Now I will admit that I am reading into this quite a bit and I do not mean to speak for Lewis, who has likely amply spoken for himself. For quite sometime I have been of the mind that the only real differenece between how I was raised, and how my church believes now, was the words 'knows' and 'chooses'. Some prefer to think of God knowing; some prefer to think of God choosing. I have tried to develope a slightly more sophitcated idea about the issue, but my opinion has not changed much to date. On the one hand it is imposible to read the new testement without encountering the word 'predestined' or some synonym used in the context of a christians' salvation. Also, no christian I know has a hard time thinking about the Children of Israel as God's chosen people. God chose people in the old testement.
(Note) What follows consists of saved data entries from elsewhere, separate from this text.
(* ===== verification/BranchHistory.v ===== *)
(** * BranchHistory: refusals, snapshots and lineage

    What a refused branch leaves behind, which snapshot a point in time
    gets, where the walk through a branch's ancestors ends, and runs that
    show what can go wrong while others act. *)
From S2P Require Import Prelude Order Text Lsn Externals Frame Bloom LayerKey Layer LayerMap Cas Layout Prog Manifest ShardManifest Shards Branch BranchReads BranchProofs.

(** ** Refusals *)
(** Errors found before anything is written. *)
Definition early (e : BranchError) : Prop :=
  match e with
  | NoSource _ | NoCheckpoint | AtLsnUnavailable _ | BelowHorizon _ _ _ | BManifest _ | NoHistory _ => True
  | _ => False
  end.

Section refusals.
Context {S : Type} `{CasSnap S} `{SerdeManifestOk} `{SerdeShardOk}.
Implicit Types s : S.

(** A computation that leaves the store alone. *)
Definition reads {A} (p : io S BranchError A) : Prop :=
  ∀ s ms, cas_inv s → ∃ r, p (alone s ms) = (alone s ms, Some r).
(** A computation whose errors are not early ones. *)
Definition late {A} (p : io S BranchError A) : Prop :=
  ∀ w w' e, p w = (w', Some (Err e)) → ¬ early e.
(** One that is the first and then the second. *)
Definition refuses_clean {A} (p : io S BranchError A) : Prop :=
  ∀ s ms w e, cas_inv s → p (alone s ms) = (w, Some (Err e)) → early e → w = alone s ms.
It could stand to reason that He would chose the people with whom he enters into the new covenant. On the other hand, free will has such an intuative appeal to it. I am responsible for the bad things that I do. I chose to do them. The one good thing I did was to choose salvation, not that I was smart or brave or strong enough to do it, but that the Holy Spirit enabled me to choose it and then I did. I don't know enough theology to know if there is a belief structure that suggests that a man chooses independant of the will of God to allow him that choice. I'd bet that there is, but that is not what I am talking about here. Also, its hard for me (it may not be hard for others) to believe that God does not offer salvation to everyone. The whole issue raises many questions. -Even among the children of Israel, A non Israelite could join the lot. ( Forgive me for not having the reference, but if you know it, I would thank you kindly)
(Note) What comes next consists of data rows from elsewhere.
(* ===== verification/Placement.v ===== *)
(** * Placement: which node serves which shard (crates/zou-store/src/placement.rs)

    The shard map is one object swapped through the store.  Rendezvous
    hashing places shards on the roster, pins override it, and a handshake
    of versions between clients and servers finds stale caches. *)
From S2P Require Import Prelude Order Text Externals Lsn Cas Prog Manifest.

Definition MAP_KEY : bytes := str "ctl/MAP".
Definition MAP_FORMAT : Z := 1.
Definition map_history (version : Z) : bytes := str "ctl/maps/" ++ fmt_dec 16 version ++ str ".json".

Inductive PlacementError :=
  | WrongShard (map_version : Z)
  | NoNodes
  | MapJson
  | MapFormatTooNew (found : Z)
  | PlacementStore (e : CasError).

Record Node := mkNode { nd_id : bytes; nd_addr : bytes }.
Record Pin := mkPin { pin_tenant : bytes; pin_shard : Z; pin_node : bytes }.
Record ShardMap := mkMap {
  sp_format : Z; sp_version : Z; sp_nodes : list Node; sp_pins : list Pin; sp_published_unix : option Z
}.
#[global] Instance Node_eq_dec : EqDecision Node.
Proof. solve_decision. Defined.
#[global] Instance Pin_eq_dec : EqDecision Pin.
Proof. solve_decision. Defined.
#[global] Instance ShardMap_eq_dec : EqDecision ShardMap.
Proof. solve_decision. Defined.

(** [ShardMap::empty] *)
Definition map_empty : ShardMap := mkMap MAP_FORMAT 0 [] [] None.

(** [serde_json] on the map. *)
Class SerdeMap := {
  map_peek : bytes → option Z;
  map_from_slice : bytes → option ShardMap;
  map_to_vec_pretty : ShardMap → bytes
}.
Definition map_fits (m : ShardMap) : Prop :=
  fits 4 (sp_format m) ∧ fits 8 (sp_version m) ∧ Forall (λ p, fits 2 (pin_shard p)) (sp_pins m) ∧
  match sp_published_unix m with Some u => fits 8 u | None => True end.
#[global] Instance map_fits_dec m : Decision (map_fits m).
Proof. unfold map_fits. destruct (sp_published_unix m); apply _. Defined.

Section map.
Context `{SerdeMap, Sha}.

(** [ShardMap::to_json], [ShardMap::from_json] *)
Definition map_to_json (m : ShardMap) : bytes := map_to_vec_pretty m ++ [Byte.x0a].
Definition map_from_json (data : bytes) : res PlacementError ShardMap :=
  format ← ok_or (map_peek data) MapJson;
  _ ← guard_err (MAP_FORMAT <? format) (MapFormatTooNew format);
  ok_or (map_from_slice data) MapJson.

(** [score]: the first eight bytes of the digest, big endian. *)
Definition score (node_id tenant_ref : bytes) (shard : Z) : Z :=
  le_val (rev (take 8 (sha256 (node_id ++ [Byte.x00] ++ tenant_ref ++ [Byte.x00] ++ le_bytes 2 shard)))).
(** [ShardMap::rank] *)
Definition by_score (a b : Z * Node) : bool := b.1 <=? a.1.
Definition rank (m : ShardMap) (tenant_ref : bytes) (shard : Z) : list Node :=
  snd <$> sort_by by_score ((λ n, (score (nd_id n) tenant_ref shard, n)) <$> sp_nodes m).
(** [ShardMap::node_for] *)
Definition pinned (m : ShardMap) (tenant_ref : bytes) (shard : Z) : option Node :=
  pin ← find (λ p, bool_decide (pin_tenant p = tenant_ref) && (pin_shard p =? shard)) (sp_pins m);
  find (λ n, bool_decide (nd_id n = pin_node pin)) (sp_nodes m).
Definition node_for (m : ShardMap) (tenant_ref : bytes) (shard : Z) : option Node :=
  match pinned m tenant_ref shard with Some n => Some n | None => head (rank m tenant_ref shard) end.

(** [load] *)
Definition load_map : prog PlacementError ShardMap :=
  cur ← get_ PlacementStore MAP_KEY;
  match cur with Some (data, _) => Ret (map_from_json data) | None => mret map_empty end.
My point of most interetst rest on Lewis' thesis that predestination and freedom are somehow the same. It is interseting to me as a physicist because this is a phenomeon that we see in nature. Quantum mecahnics is a wildly sucessful theory that describes what happens in the regime of the very small. When you are dealing with an atom, or an electron or what have you, you have to consider "quatum effects". One of QM's chief engineers was Schrodinger, whose claims of the realities of QM fly in the face of the rigid modernist. The example of 'schrodingers cat' is this: Put a cat in a box with a vile of a toxic poison which will at some random moment in time, burst. Now for you the observer of the box, you cannot know if the cat is alive or dead unless you make a measurement; that is, you open the box. So while the cat is in the box he is best descibed, quatum mechinically speaking, as
simultaneously being in the state of being alive,
and being dead. Until you open the box, the cat is both alive and dead, and when you decide to open the box, you have destoyed the former quantum state of being alive and dead, and measured the cat to be
either alive or dead.
I think that this is not only a brilliant explanation of some of the oddities of quatnum mechanics, but more. The lessons learned are: (1) Things may exist in a state where they are best descibed as being simultaneously in two (or more) mutually exclusive states. (2) Measurment effects the outcome of an experiment. This post is getting long, so I will let you draw your own conclusions for now and perhaps put a part II with the rest of my thoughts.